WHAT YOU NEED TO DO: From the entries below, return exactly the lines beginning at the one that contains "XPRESS_Uncompress : bytes -> option bytes;" and ending at the one that contains "snappy_roundtrip : forall", both of them included, and only those lines.

◆ ◆ ◆ ◆

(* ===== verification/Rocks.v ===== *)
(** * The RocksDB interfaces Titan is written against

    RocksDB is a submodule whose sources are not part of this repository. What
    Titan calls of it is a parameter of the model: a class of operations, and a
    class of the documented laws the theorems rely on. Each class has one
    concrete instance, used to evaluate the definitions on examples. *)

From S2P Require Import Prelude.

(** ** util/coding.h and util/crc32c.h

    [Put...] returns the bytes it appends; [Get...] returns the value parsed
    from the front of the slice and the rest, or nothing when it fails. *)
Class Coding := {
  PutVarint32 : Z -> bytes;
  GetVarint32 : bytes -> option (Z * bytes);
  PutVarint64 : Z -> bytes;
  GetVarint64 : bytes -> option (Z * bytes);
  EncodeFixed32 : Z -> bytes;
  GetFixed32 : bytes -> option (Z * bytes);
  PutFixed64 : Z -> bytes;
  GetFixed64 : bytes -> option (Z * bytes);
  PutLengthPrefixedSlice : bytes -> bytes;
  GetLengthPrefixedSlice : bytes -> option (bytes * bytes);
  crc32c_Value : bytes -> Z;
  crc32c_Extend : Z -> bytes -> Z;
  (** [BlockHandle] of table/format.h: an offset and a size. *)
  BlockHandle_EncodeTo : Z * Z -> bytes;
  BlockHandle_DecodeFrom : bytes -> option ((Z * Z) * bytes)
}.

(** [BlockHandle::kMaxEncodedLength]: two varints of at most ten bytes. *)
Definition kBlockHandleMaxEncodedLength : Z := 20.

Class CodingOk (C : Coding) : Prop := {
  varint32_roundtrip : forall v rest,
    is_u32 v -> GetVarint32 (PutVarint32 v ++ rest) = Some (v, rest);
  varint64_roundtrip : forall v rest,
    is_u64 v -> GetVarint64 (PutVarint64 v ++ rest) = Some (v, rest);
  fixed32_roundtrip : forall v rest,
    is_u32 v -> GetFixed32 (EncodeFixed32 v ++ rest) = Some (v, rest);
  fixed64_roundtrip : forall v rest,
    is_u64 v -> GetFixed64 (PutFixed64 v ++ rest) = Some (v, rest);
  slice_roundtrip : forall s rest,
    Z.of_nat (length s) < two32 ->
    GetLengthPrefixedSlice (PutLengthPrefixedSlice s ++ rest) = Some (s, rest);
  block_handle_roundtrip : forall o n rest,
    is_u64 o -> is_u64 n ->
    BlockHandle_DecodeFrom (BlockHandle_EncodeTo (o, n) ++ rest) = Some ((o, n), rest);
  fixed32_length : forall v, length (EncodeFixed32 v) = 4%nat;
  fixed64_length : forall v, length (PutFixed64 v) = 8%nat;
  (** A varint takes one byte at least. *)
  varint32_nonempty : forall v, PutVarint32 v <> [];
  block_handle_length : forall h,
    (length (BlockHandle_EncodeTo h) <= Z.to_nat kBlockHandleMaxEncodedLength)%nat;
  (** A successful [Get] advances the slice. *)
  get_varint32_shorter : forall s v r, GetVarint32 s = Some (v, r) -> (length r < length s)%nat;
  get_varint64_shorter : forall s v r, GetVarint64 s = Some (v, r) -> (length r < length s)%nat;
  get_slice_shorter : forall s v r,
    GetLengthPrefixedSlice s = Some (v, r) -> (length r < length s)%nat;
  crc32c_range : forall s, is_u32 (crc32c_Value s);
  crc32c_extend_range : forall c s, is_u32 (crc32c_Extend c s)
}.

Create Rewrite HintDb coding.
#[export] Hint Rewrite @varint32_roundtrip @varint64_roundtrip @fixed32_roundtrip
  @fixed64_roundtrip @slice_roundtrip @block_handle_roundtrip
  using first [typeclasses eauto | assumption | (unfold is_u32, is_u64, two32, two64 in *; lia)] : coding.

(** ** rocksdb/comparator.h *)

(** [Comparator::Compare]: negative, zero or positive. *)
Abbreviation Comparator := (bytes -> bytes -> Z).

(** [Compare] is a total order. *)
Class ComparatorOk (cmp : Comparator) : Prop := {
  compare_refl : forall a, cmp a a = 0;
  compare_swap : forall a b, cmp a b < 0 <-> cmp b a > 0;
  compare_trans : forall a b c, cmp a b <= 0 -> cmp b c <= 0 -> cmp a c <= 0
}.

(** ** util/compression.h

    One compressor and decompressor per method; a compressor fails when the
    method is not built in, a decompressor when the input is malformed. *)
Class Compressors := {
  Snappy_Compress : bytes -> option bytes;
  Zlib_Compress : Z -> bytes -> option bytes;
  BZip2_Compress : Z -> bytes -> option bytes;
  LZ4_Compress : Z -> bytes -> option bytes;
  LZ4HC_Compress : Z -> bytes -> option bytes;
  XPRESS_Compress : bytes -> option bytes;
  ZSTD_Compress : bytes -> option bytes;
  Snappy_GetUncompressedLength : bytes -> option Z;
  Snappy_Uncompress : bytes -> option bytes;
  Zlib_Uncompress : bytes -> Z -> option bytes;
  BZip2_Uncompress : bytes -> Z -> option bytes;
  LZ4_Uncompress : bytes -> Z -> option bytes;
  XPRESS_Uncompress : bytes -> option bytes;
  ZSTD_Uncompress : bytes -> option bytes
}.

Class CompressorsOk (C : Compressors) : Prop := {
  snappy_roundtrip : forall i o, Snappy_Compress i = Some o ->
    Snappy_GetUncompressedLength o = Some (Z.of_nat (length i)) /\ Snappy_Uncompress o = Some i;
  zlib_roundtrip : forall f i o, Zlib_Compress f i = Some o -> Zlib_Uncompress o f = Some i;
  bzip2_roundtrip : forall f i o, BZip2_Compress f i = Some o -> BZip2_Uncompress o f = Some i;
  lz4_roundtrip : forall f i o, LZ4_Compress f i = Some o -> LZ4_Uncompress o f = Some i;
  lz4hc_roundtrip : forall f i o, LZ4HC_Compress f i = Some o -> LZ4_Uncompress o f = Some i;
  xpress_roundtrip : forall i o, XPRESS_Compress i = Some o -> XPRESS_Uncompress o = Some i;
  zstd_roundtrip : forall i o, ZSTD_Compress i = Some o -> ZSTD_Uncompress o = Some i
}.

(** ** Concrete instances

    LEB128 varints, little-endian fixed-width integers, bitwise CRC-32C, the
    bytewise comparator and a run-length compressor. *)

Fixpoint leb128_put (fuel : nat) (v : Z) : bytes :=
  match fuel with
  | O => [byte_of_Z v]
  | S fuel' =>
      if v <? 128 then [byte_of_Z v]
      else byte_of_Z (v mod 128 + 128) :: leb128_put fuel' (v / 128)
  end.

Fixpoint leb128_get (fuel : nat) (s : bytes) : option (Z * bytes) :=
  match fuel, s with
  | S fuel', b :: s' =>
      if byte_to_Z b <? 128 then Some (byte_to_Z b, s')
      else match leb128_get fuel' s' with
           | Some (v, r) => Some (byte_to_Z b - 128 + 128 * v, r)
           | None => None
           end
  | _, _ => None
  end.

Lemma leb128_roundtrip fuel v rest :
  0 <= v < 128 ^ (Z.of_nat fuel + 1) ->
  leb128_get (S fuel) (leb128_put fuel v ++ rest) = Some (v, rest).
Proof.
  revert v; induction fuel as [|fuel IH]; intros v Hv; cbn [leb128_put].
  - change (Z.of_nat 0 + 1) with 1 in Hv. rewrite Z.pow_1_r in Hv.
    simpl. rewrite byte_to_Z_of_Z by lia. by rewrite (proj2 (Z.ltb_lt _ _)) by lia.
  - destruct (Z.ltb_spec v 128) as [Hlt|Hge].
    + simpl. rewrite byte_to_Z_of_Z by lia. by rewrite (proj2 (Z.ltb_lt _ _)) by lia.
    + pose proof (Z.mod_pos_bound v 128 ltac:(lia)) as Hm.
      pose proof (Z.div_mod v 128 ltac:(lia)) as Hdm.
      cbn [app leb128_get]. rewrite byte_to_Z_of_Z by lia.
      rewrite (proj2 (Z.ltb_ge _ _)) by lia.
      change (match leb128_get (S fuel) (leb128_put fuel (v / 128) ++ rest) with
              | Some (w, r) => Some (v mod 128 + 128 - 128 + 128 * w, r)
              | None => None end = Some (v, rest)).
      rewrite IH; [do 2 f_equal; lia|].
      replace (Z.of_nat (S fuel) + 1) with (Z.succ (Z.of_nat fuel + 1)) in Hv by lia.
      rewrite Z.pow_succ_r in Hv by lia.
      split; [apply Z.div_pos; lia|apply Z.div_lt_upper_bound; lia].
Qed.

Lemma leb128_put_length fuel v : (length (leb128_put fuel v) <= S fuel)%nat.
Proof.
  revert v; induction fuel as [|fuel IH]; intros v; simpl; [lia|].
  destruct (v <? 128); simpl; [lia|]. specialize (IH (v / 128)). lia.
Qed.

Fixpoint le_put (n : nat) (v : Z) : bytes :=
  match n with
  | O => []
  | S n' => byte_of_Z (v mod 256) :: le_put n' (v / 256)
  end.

◆ ◆ ◆ ◆

FINAL ANSWER:
  XPRESS_Uncompress : bytes -> option bytes;
  ZSTD_Uncompress : bytes -> option bytes
}.

Class CompressorsOk (C : Compressors) : Prop := {
  snappy_roundtrip : forall i o, Snappy_Compress i = Some o ->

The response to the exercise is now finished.